◆ **TO DO**: Take every line containing "PKey" out of the records.

-*-

Definition parse_step (st : parse_state) (t : token) : option parse_state :=
  match st with
  | PValue stack => parse_value_start stack t
  | PFirstItem stack =>
      match t with
      | TRBracket => Some (deliver (JArr []) stack)
      | _ => parse_value_start (InArr [] :: stack) t
      end
  | PSepArr items stack =>
      match t with
      | TComma => Some (PValue (InArr items :: stack))
      | TRBracket => Some (deliver (JArr (rev items)) stack)
      | _ => None
      end
  | PFirstKey stack =>
      match t with
      | TRBrace => Some (deliver (JObj []) stack)
      | TString k => Some (PColon [] k stack)
      | _ => None
      end
  | PKey props stack =>
      match t with
      | TString k => Some (PColon props k stack)
      | _ => None
      end
  | PColon props k stack =>
      match t with
      | TColon => Some (PValue (InObj props k :: stack))
      | _ => None
      end
  | PSepObj props stack =>
      match t with
      | TComma => Some (PKey props stack)
      | TRBrace => Some (deliver (JObj props) stack)
      | _ => None
      end
  | PDone _ => None
  end.

Fixpoint parse_tokens (st : parse_state) (toks : list token) : option JsValue :=
  match toks with
  | [] => match st with PDone v => Some v | _ => None end
  | t :: rest =>
      match parse_step st t with
      | Some st' => parse_tokens st' rest
      | None => None
      end
  end.

Definition JSON_parse (text : JsString) : completion JsValue :=
  match lex LIdle [] text with
  | Some toks =>
      match parse_tokens (PValue []) toks with
      | Some v => Normal v
      | None => Throw SyntaxError
      end
  | None => Throw SyntaxError
  end.

(** JSON text written with apostrophes standing for the double quotes. *)
Definition json_text (s : string) : JsString :=
  map (fun c => if N.eqb c 39 then 34%N else c) (str s).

-*-

◆ **TASK ANSWER**:
  | PKey props stack =>
      | TComma => Some (PKey props stack)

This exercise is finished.